WHAT NEEDS TO BE DONE:
From the records below, transcribe exactly the lines that begin at the line with "(** The same" and end at the line with "when nothing parses", both included.

Saved data entries:
::::

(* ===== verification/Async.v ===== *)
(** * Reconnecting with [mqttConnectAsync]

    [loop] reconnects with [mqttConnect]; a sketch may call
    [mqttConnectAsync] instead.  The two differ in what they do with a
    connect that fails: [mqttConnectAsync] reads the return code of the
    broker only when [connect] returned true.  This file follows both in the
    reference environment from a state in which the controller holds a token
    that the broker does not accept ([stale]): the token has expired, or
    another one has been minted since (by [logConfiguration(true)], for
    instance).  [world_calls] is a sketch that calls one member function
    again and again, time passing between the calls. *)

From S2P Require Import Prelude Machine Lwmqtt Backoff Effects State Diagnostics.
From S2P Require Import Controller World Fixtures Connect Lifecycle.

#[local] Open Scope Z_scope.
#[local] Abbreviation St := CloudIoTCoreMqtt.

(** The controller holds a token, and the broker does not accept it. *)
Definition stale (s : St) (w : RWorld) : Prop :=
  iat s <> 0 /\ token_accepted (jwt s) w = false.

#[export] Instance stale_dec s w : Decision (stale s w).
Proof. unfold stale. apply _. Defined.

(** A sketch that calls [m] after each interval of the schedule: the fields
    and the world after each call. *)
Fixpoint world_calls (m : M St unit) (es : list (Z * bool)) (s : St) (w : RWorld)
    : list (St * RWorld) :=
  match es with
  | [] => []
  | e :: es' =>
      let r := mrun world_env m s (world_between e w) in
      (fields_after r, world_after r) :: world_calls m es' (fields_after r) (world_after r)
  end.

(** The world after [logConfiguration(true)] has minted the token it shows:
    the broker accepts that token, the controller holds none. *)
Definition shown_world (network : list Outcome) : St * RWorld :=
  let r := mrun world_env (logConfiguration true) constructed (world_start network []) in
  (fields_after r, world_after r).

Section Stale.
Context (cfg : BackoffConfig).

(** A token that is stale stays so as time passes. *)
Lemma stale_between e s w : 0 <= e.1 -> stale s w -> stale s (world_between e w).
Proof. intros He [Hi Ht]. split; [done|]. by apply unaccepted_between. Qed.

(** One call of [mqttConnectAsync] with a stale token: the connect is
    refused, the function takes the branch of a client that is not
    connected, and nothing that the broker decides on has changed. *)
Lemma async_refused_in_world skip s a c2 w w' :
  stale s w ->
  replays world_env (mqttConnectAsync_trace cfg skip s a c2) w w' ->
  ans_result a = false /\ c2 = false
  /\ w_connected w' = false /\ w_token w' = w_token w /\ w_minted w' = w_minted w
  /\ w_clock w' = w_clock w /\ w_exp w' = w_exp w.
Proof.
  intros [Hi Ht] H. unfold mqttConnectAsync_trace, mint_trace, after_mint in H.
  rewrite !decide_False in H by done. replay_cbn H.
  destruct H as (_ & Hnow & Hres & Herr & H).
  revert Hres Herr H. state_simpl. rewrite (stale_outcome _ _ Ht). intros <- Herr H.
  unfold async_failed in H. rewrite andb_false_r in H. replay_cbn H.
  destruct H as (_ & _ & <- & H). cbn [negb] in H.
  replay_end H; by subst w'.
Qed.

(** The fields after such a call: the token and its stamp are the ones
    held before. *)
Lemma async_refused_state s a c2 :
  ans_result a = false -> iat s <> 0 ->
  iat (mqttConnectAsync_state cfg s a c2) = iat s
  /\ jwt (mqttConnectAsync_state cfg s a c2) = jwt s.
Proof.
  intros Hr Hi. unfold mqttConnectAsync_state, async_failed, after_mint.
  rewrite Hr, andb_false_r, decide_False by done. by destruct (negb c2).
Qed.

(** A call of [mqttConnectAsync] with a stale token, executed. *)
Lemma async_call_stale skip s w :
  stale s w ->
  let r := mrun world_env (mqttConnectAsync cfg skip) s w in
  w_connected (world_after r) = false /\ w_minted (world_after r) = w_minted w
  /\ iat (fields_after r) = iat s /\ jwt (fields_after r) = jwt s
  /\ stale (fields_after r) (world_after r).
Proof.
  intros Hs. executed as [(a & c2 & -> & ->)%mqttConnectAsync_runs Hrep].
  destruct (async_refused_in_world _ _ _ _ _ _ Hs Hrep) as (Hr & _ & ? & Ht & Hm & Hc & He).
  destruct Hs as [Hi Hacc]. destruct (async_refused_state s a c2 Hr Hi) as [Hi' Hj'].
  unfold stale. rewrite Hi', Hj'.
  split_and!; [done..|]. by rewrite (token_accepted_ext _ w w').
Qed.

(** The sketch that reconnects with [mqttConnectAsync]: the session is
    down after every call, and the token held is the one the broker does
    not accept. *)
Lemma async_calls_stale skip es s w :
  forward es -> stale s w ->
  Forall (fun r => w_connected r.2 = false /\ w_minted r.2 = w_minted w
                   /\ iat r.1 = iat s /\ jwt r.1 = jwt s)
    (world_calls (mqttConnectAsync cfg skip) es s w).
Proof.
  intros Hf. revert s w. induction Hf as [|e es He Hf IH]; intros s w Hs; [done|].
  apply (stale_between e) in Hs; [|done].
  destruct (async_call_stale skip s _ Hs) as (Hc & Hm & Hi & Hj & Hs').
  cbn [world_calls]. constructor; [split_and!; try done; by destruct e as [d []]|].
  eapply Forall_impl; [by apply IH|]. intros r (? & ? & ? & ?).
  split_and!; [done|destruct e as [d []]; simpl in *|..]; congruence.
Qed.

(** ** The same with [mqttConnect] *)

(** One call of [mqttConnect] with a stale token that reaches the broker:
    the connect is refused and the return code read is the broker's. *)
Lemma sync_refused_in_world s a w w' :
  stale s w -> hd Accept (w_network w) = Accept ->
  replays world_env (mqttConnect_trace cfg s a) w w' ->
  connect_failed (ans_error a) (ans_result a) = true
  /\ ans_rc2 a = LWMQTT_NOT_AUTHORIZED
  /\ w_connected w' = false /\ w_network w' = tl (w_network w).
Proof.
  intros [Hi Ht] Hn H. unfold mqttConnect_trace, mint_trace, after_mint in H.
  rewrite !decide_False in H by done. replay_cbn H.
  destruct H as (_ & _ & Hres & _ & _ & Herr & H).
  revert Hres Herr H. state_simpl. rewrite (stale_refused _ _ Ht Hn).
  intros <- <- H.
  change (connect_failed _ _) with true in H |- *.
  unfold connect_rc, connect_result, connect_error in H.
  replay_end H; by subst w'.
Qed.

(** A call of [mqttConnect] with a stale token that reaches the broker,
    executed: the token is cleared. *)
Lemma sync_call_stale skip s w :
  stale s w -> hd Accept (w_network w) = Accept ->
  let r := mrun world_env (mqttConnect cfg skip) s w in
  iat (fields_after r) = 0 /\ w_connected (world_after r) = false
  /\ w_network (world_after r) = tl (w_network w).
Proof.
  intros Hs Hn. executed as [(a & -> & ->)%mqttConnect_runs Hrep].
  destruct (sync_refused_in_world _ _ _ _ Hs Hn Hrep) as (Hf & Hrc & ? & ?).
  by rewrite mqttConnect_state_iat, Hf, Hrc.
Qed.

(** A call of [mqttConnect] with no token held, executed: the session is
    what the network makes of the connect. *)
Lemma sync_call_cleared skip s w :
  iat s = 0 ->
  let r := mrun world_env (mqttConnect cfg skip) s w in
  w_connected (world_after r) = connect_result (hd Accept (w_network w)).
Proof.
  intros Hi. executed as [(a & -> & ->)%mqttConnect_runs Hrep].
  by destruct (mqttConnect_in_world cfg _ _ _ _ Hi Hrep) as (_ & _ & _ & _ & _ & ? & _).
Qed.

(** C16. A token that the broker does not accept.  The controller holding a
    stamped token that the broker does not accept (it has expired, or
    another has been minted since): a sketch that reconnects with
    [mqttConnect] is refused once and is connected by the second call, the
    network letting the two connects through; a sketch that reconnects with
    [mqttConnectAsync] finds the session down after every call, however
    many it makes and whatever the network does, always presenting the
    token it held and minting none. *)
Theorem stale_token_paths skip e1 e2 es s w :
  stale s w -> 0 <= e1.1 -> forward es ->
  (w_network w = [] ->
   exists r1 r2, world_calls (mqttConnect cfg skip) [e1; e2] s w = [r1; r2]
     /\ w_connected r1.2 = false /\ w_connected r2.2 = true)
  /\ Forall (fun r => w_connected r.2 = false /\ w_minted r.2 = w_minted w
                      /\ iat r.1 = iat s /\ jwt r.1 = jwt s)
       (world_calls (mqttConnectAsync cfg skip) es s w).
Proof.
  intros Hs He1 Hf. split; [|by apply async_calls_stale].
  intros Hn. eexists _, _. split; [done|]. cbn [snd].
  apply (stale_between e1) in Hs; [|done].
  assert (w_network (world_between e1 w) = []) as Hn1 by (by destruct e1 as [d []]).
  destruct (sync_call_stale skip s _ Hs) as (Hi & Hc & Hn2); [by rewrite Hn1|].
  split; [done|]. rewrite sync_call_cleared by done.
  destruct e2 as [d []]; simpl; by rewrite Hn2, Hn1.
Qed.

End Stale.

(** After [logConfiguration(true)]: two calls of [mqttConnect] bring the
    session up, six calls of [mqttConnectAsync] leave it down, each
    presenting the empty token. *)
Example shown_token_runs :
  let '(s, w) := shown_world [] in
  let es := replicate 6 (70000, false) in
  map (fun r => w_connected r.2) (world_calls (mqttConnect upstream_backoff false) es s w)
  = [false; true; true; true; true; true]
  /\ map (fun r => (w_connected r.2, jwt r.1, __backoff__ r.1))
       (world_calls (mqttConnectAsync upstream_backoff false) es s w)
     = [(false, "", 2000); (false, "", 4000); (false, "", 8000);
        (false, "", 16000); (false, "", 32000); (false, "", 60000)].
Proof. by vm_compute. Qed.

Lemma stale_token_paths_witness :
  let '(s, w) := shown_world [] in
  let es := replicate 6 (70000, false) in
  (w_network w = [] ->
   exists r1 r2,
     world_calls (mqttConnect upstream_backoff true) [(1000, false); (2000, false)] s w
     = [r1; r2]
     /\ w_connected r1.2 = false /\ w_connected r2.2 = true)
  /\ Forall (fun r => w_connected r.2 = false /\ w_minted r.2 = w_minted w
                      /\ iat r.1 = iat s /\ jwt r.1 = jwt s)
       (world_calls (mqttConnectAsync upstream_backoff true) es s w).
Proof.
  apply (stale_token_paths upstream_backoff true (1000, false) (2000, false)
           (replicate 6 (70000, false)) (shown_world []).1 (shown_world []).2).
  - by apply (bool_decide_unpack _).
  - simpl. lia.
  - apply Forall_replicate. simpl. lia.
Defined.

::::

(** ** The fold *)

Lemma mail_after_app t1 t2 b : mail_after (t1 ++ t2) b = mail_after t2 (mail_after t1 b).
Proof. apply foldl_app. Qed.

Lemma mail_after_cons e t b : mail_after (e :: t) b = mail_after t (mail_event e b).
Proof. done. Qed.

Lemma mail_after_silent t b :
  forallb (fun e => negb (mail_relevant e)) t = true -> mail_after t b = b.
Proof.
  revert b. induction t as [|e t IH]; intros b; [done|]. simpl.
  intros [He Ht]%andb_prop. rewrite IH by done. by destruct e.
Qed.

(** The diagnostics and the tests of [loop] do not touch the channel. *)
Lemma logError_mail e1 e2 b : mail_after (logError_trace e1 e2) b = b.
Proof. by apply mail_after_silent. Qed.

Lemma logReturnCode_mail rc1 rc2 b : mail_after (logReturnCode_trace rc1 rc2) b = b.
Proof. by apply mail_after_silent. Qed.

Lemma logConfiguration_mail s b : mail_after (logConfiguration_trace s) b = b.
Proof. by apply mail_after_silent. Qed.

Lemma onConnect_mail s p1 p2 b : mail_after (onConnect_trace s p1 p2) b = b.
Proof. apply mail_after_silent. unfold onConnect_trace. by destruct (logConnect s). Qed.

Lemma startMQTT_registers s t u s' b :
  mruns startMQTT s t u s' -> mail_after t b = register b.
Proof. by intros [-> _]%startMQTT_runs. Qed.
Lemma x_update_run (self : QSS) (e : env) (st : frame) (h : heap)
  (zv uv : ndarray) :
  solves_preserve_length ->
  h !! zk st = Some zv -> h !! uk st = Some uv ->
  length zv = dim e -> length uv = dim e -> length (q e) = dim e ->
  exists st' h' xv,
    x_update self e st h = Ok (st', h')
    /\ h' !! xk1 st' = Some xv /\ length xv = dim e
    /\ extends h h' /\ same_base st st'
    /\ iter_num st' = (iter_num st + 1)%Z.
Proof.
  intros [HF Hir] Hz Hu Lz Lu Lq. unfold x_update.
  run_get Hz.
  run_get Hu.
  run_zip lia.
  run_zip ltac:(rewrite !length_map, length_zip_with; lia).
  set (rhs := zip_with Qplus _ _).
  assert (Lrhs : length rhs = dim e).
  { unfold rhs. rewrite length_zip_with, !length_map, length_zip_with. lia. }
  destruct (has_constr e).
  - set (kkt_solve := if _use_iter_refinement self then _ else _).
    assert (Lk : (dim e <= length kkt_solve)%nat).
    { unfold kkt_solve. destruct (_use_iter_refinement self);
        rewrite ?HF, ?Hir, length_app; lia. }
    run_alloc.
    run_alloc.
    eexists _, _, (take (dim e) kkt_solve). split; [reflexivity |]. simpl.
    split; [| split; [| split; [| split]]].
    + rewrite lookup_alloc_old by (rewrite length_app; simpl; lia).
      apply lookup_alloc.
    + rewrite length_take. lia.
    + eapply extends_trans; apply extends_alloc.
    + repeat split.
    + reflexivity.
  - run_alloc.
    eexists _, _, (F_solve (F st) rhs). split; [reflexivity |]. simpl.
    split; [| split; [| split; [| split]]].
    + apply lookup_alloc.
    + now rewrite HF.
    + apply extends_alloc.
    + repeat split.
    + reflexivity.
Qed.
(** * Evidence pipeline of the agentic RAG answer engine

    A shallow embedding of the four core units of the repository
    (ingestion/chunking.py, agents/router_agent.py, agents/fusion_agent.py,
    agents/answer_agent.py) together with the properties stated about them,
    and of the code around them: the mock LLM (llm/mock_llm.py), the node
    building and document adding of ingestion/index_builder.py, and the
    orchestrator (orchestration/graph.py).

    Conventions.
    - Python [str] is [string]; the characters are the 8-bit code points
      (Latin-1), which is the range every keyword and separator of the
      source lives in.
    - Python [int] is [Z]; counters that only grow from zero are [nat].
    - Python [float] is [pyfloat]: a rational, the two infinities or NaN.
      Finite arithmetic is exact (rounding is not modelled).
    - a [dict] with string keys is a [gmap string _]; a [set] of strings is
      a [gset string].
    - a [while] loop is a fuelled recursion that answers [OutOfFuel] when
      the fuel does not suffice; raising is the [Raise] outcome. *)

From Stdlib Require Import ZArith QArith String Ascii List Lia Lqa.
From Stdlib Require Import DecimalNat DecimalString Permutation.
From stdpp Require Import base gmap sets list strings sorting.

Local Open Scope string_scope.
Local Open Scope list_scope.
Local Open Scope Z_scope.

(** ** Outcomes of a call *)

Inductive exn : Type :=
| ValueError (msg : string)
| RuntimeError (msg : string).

::::

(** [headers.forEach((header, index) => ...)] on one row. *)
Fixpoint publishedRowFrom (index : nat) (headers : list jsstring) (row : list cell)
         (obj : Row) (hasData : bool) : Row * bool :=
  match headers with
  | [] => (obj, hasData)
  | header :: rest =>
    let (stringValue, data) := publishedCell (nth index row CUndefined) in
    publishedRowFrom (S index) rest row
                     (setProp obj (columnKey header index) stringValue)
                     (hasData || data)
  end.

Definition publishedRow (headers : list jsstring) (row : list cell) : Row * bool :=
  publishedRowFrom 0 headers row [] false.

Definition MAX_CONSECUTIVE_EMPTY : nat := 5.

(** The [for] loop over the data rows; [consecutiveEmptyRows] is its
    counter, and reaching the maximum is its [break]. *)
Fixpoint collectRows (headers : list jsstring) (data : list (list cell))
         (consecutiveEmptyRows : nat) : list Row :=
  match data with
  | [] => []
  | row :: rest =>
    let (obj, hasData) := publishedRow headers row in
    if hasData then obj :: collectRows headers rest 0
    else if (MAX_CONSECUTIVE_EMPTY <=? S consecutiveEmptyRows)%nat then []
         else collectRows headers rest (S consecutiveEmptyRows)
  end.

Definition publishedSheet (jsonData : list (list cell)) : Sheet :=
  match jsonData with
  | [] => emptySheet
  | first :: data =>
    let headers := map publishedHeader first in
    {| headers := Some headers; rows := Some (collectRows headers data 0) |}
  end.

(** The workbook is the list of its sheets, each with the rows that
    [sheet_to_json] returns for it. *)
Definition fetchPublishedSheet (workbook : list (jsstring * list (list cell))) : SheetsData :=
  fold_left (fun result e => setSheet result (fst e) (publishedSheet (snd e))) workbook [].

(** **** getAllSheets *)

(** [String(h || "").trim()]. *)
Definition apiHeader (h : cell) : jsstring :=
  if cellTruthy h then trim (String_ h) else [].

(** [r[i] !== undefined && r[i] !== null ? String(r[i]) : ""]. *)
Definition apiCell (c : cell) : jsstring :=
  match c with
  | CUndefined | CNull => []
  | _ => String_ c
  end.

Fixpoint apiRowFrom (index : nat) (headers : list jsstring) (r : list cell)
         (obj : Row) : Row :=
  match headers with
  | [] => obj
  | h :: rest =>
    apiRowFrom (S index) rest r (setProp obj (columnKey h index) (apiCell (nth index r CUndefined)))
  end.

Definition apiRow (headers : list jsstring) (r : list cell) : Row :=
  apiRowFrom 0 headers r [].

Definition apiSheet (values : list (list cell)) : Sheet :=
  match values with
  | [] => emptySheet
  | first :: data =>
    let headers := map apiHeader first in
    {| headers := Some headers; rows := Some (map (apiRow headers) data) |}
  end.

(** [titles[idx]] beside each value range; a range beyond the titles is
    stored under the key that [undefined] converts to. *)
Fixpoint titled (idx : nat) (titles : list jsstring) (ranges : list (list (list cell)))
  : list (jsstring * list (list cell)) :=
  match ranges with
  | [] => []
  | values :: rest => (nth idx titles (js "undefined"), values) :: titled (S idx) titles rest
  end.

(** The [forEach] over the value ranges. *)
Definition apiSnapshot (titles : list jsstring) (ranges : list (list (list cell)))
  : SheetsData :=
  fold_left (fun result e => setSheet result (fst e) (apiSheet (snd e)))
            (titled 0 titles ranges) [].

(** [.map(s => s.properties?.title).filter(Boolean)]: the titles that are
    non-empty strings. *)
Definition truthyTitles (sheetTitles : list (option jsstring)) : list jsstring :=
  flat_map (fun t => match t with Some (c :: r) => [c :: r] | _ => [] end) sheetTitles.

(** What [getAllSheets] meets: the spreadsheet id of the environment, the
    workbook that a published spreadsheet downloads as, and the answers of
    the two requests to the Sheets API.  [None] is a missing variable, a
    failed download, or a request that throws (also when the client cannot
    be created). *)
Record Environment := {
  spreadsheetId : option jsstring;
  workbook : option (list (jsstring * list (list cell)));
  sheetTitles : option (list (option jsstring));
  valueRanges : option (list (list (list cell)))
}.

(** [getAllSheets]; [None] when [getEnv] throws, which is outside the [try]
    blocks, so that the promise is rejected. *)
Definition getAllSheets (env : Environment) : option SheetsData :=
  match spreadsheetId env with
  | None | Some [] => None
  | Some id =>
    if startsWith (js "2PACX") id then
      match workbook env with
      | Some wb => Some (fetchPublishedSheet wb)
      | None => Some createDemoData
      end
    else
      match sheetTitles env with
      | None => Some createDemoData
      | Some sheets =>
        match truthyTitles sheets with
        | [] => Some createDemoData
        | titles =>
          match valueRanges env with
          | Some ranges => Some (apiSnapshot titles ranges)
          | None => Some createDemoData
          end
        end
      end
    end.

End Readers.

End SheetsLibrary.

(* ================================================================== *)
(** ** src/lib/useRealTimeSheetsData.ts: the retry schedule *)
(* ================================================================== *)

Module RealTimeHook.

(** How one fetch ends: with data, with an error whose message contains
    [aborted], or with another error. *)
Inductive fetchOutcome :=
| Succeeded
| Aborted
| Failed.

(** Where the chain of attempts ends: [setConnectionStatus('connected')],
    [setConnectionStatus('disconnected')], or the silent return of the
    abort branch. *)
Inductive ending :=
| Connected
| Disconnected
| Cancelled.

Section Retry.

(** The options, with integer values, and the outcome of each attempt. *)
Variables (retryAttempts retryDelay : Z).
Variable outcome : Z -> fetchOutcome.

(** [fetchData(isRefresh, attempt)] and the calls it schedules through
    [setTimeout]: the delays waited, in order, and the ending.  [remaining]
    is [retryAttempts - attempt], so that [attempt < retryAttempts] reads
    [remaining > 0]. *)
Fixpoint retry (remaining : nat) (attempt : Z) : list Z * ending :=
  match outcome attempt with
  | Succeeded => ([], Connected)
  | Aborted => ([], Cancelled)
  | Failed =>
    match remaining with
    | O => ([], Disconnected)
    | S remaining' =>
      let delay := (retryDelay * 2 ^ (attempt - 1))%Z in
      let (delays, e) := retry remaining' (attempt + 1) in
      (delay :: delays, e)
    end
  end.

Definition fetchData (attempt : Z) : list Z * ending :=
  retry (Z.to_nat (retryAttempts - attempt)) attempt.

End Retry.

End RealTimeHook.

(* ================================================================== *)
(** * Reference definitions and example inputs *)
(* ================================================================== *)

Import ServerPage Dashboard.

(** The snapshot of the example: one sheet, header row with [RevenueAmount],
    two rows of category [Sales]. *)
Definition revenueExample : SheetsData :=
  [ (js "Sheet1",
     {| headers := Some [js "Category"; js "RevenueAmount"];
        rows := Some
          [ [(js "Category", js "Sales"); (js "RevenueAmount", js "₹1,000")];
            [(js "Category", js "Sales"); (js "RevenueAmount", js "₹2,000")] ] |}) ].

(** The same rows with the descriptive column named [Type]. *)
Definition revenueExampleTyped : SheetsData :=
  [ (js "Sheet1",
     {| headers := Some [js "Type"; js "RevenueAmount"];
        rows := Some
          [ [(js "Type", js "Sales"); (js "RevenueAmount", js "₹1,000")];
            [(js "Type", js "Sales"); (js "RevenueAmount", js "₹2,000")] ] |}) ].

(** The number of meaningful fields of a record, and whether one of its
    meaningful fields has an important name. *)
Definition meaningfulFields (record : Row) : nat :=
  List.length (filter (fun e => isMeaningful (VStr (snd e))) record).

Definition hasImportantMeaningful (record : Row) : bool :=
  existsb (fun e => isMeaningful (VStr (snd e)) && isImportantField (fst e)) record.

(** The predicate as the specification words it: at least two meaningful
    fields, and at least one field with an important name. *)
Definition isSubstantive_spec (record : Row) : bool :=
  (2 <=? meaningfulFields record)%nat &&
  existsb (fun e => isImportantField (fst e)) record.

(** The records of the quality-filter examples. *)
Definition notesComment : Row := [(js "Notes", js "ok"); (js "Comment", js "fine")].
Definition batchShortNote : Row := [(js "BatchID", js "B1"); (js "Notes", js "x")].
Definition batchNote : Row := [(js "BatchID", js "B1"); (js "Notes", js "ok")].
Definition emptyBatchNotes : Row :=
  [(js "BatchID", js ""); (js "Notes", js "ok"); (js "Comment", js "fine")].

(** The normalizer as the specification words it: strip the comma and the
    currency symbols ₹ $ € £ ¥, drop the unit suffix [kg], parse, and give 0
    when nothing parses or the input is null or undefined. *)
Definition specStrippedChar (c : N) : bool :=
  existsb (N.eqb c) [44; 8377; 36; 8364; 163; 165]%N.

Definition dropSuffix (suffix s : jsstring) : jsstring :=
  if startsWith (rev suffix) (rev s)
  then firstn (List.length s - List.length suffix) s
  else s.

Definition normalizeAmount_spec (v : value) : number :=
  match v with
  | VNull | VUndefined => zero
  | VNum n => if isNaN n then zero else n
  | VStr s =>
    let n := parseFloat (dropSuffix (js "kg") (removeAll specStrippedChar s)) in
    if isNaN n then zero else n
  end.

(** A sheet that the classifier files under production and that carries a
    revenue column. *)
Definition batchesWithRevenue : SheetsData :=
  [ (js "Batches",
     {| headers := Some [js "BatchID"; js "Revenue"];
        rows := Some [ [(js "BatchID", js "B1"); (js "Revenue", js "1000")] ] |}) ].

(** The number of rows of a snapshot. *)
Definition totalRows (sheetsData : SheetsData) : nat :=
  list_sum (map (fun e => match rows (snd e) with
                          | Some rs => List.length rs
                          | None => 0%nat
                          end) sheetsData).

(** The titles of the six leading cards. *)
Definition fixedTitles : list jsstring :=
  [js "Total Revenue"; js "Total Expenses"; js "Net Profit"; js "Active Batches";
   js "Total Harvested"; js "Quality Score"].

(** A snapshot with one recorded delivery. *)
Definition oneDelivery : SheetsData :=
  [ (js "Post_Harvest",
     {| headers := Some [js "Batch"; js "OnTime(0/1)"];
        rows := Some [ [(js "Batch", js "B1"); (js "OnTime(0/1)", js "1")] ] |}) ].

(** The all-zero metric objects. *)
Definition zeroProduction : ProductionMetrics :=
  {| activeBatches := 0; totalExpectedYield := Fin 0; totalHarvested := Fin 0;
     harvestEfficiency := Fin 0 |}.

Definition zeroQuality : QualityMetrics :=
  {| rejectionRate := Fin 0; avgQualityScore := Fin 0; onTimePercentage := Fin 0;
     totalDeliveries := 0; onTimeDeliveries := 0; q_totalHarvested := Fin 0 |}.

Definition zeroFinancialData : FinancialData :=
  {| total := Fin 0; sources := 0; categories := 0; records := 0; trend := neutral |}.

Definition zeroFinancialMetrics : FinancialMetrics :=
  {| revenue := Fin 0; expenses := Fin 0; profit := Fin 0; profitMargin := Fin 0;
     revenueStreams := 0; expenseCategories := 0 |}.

::::

EXERCISE RESULT:
(** The same rows with the descriptive column named [Type]. *)
Definition revenueExampleTyped : SheetsData :=
  [ (js "Sheet1",
     {| headers := Some [js "Type"; js "RevenueAmount"];
        rows := Some
          [ [(js "Type", js "Sales"); (js "RevenueAmount", js "₹1,000")];
            [(js "Type", js "Sales"); (js "RevenueAmount", js "₹2,000")] ] |}) ].

(** The number of meaningful fields of a record, and whether one of its
    meaningful fields has an important name. *)
Definition meaningfulFields (record : Row) : nat :=
  List.length (filter (fun e => isMeaningful (VStr (snd e))) record).

Definition hasImportantMeaningful (record : Row) : bool :=
  existsb (fun e => isMeaningful (VStr (snd e)) && isImportantField (fst e)) record.

(** The predicate as the specification words it: at least two meaningful
    fields, and at least one field with an important name. *)
Definition isSubstantive_spec (record : Row) : bool :=
  (2 <=? meaningfulFields record)%nat &&
  existsb (fun e => isImportantField (fst e)) record.

(** The records of the quality-filter examples. *)
Definition notesComment : Row := [(js "Notes", js "ok"); (js "Comment", js "fine")].
Definition batchShortNote : Row := [(js "BatchID", js "B1"); (js "Notes", js "x")].
Definition batchNote : Row := [(js "BatchID", js "B1"); (js "Notes", js "ok")].
Definition emptyBatchNotes : Row :=
  [(js "BatchID", js ""); (js "Notes", js "ok"); (js "Comment", js "fine")].

(** The normalizer as the specification words it: strip the comma and the
    currency symbols ₹ $ € £ ¥, drop the unit suffix [kg], parse, and give 0
    when nothing parses or the input is null or undefined. *)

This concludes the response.